All rights reserved.
Then we ran for our lives, me and Zelda, up a hillside as fast as we could.
Which wasn't very fast.
Not even with me holding Zelda's hand and helping her up the slope.
You know how when you and two friends jump off a train that's going to a Nazi death camp and you nearly knock yourself unconscious but you manage not to and your glasses don't even get broken but your friend Chaya isn't so lucky and she gets killed so you bury her under some ferns and wildflowers, which takes a lot of strength, and you haven't got much energy left for running and climbing?
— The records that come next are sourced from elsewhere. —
(** *** Placeholders and arguments *)

(** No key holds a question mark. *)
Fixpoint clean_keys (v : value) : bool :=
  match v with
  | VCnd c => forallb (fun k => (count_marks (Key k) =? 0)%nat && forallb clean_keys (Values k)) (Conditions c)
  | _ => true
  end.

Definition marked (p : where_part) : Prop := count_marks p.1 = length p.2.

Lemma marked_append p q : marked p -> marked q -> marked (append_part p q).
Proof. unfold marked, append_part. cbn [fst snd]. rewrite count_marks_app, length_app. lia. Qed.

Lemma BuildCondKey_marks escape key : count_marks (BuildCondKey escape key) = count_marks key.
Proof.
  unfold BuildCondKey. destruct escape; rewrite !count_marks_app; [|done].
  change (count_marks " `") with 0%nat. change (count_marks "`") with 0%nat. lia.
Qed.

Definition value_marked (v : value) : Prop :=
  forall c, v = VCnd c -> clean_keys v = true -> forall p, BuildWhereCase c = Ok p -> marked p.

Lemma disjuncts_marked l p :
  Forall value_marked l -> forallb clean_keys l = true ->
  disjuncts where_value l = Ok p -> marked p.
Proof.
  intros Hl. revert p. induction Hl as [|v l Hv _ IH]; intros p Hc; [by intros [= <-]|].
  cbn [forallb] in Hc. apply andb_prop in Hc as [Hc1 Hc2]. cbn [disjuncts].
  destruct v as [| | | | |c]; cbn [where_value]; try (by apply IH).
  change (foldl (where_step (Escape c) where_value) (Ok ("", [])) (Conditions c)) with (BuildWhereCase c).
  destruct (BuildWhereCase c) as [[buf arg]| |] eqn:E; cbn [bind_outcome]; [|done..].
  specialize (Hv c eq_refl Hc1 _ E). pose proof (proj2 (all_built (VCnd c) c eq_refl) _ E) as He.
  unfold ends in He. destruct (writes (VCnd c)).
  - destruct He as [q Eq]. cbn [fst] in Eq. subst buf. rewrite trim_and. cbn [bind_outcome].
    destruct (disjuncts where_value l) as [r| |]; cbn [bind_outcome]; [|done..]. intros [= <-].
    apply marked_append; [|by apply IH]. unfold marked in *. cbn [fst snd] in *. rewrite !count_marks_app in *.
    change (count_marks " and") with 0%nat in Hv. change (count_marks " ") with 0%nat. change (count_marks " or") with 0%nat. lia.
  - injection He as -> ->. rewrite trim_empty by lia. done.
Qed.

Lemma clause_marked escape k p :
  Forall value_marked (Values k) -> count_marks (Key k) = 0%nat -> forallb clean_keys (Values k) = true ->
  clause escape where_value k = Ok p -> marked p.
Proof.
  intros Hv Hk Hc. unfold clause, where_step. cbn [bind_outcome].
  assert (forall t args, count_marks t = length args -> marked (BuildCondKey escape (Key k) +:+ t, args)) as Hone.
  { intros t args Ht. unfold marked. cbn [fst snd]. rewrite count_marks_app, BuildCondKey_marks, Hk. done. }
  assert (forall t, count_marks t = 2%nat -> case_two escape t k ("", []) = Ok p -> marked p) as Htwo.
  { intros t Ht. unfold case_two. destruct (Values k) as [|v0 [|v1 l]]; try done. intros [= <-]. by apply Hone. }
  assert (forall t, count_marks t = 0%nat -> case_list escape t k ("", []) = Ok p -> marked p) as Hlist.
  { intros t Ht. unfold case_list. destruct (length (Values k)) as [|n] eqn:El; [by rewrite trim_empty by lia|].
    rewrite trim_marks. cbn [bind_outcome]. intros [= <-]. apply Hone. rewrite !count_marks_app, Ht, marks_count.
    change (count_marks "?") with 1%nat. change (count_marks ") and") with 0%nat. cbn [app]. lia. }
  repeat (case_match; [first [ intros [= <-]; by apply Hone | by apply Htwo | by apply Hlist | idtac ]|]).
  2:{ by intros [= <-]. }
  unfold case_or. rewrite or_fold. cbn [bind_outcome]. pose proof (disjuncts_built _ (Forall_true _ (Values k) all_built)) as [_ He].
  destruct (disjuncts where_value (Values k)) as [[o a]| |] eqn:E; cbn [bind_outcome]; [|done..].
  pose proof (disjuncts_marked _ _ Hv Hc E) as Hm. specialize (He _ eq_refl). unfold append_part. cbn [fst snd].
  change ("" +:+ o) with o. unfold ends in He. destruct (existsb is_cnd (Values k)).
  - destruct He as [q Eq]. cbn [fst] in Eq. subst o. change 3 with (slen " or"). rewrite trim_app. cbn [bind_outcome].
    intros [= <-]. unfold marked in *. cbn [fst snd app] in *. rewrite !count_marks_app in *.
    change (count_marks " or") with 0%nat in Hm. change (count_marks "") with 0%nat.
    change (count_marks " (") with 0%nat. change (count_marks ") and") with 0%nat. lia.
  - injection He as -> ->. by rewrite trim_empty by lia.
Qed.

Lemma clauses_marked escape l p :
  Forall (fun k => Forall value_marked (Values k)) l ->
  forallb (fun k => (count_marks (Key k) =? 0)%nat && forallb clean_keys (Values k)) l = true ->
  clauses escape where_value l = Ok p -> marked p.
Proof.
  intros Hl. revert p. induction Hl as [|k l Hk _ IH]; intros p Hc; [by intros [= <-]|].
  cbn [forallb] in Hc. apply andb_prop in Hc as [[Hk1%Nat.eqb_eq Hk2]%andb_prop Hc]. cbn [clauses].
  destruct (clause escape where_value k) as [p1| |] eqn:E; cbn [bind_outcome]; [|done..].
  destruct (clauses escape where_value l) as [p2| |]; cbn [bind_outcome]; [|done..].
  intros [= <-]. apply marked_append; [by eapply clause_marked|by apply IH].
Qed.

Lemma all_marked v : value_marked v.
Proof.
  induction v as [| | | | |c IH] using value_nested_ind; intros c' E Hc p Hp; simplify_eq.
  rewrite BuildWhereCase_clauses in Hp. by eapply clauses_marked.
Qed.

(** C28: a where part has one argument for each of its placeholders, however the
    conditions nest, and is empty or ends in [" and"], which the statements cut
    off. *)
Theorem BuildWhereCase_marks (cnd : Cnd) part args :
  clean_keys (VCnd cnd) = true -> BuildWhereCase cnd = Ok (part, args) ->
  count_marks part = length args /\ (part = "" /\ args = [] \/ exists q, part = q +:+ " and").
Proof.
  intros Hc H. split; [exact (all_marked (VCnd cnd) cnd eq_refl Hc _ H)|].
  pose proof (proj2 (all_built (VCnd cnd) cnd eq_refl) _ H) as He. unfold ends in He.
  destruct (writes (VCnd cnd)); [by right|left]. by simplify_eq.
Qed.

(** A date range given with [InDate] is dropped: the statement is built as if
    the condition were not there. *)
Theorem InDate_dropped (cnd : Cnd) key v1 v2 : BuildWhereCase (InDate cnd key v1 v2) = BuildWhereCase cnd.
Proof.
  unfold InDate, two_values. destruct (is_nil v1 || is_nil v2); [done|].
  unfold BuildWhereCase. cbn [Conditions addDefaultCondit set_conditions Escape].
  rewrite foldl_app. cbn [foldl]. unfold where_step at 1. cbn [Logic]. unfold BETWEEN2_.
  destruct (foldl _ _ _); done.
Qed.

(** A query with a nested [Or]. *)
Definition demo_cnd : Cnd :=
  Between (Or (Eq (M ["t_order"]) "uid" (VInt 5))
             [VCnd (IsNull (M []) "done"); VCnd (In (Like (M []) "name" (VStr "x")) "kind" [VInt 1; VInt 2])])
    "price" (VInt 1) (VInt 9).

Example demo_where :
  BuildWhereCase demo_cnd =
  Ok (" `uid` = ? and ( `done` is null  or `name` like concat('%',?,'%') and `kind` in(?,?) ) and `price` between ? and ? and",
      [VInt 5; VStr "x"; VInt 1; VInt 2; VInt 1; VInt 9]).
Proof. vm_compute. reflexivity. Qed.

Lemma BuildWhereCase_marks_witness :
  exists part args, BuildWhereCase demo_cnd = Ok (part, args) /\ count_marks part = length args.
Proof.
  eexists. eexists. split; [vm_compute; reflexivity|].
  apply (BuildWhereCase_marks demo_cnd); vm_compute; reflexivity.
Defined.

(** An [Or] over an empty condition object panics. *)
Example or_of_nothing : is_panic (BuildWhereCase (Or (M []) [VCnd (M [])])) = true.
Proof. vm_compute. reflexivity. Qed.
That's how it is now for me and Zelda.
"My legs hurt," says Zelda.
Poor thing. She's only six. Her legs aren't very big. And she's wearing bedtime slippers, which aren't very good for scrambling up a steep hill covered with prickly grass.
But we can't slow down.
We have to get away before another Nazi train comes along with machine guns on the roof.
I glance over my shoulder.
At the bottom of the hill, the railway track is gleaming in the sun like the shiny bits on a Nazi officer's uniform.
I peer up the slope.
At the top is a thick forest. When we get up there, we'll be safe. We'll be hidden. The next Nazi train won't be able to see us as long as Zelda doesn't yell rude things at them.
If we can get up there.
"Come on," I say to Zelda. "Keep going. We mustn't stop."
"I'm not stopping," says Zelda indignantly. "Don't you know anything?"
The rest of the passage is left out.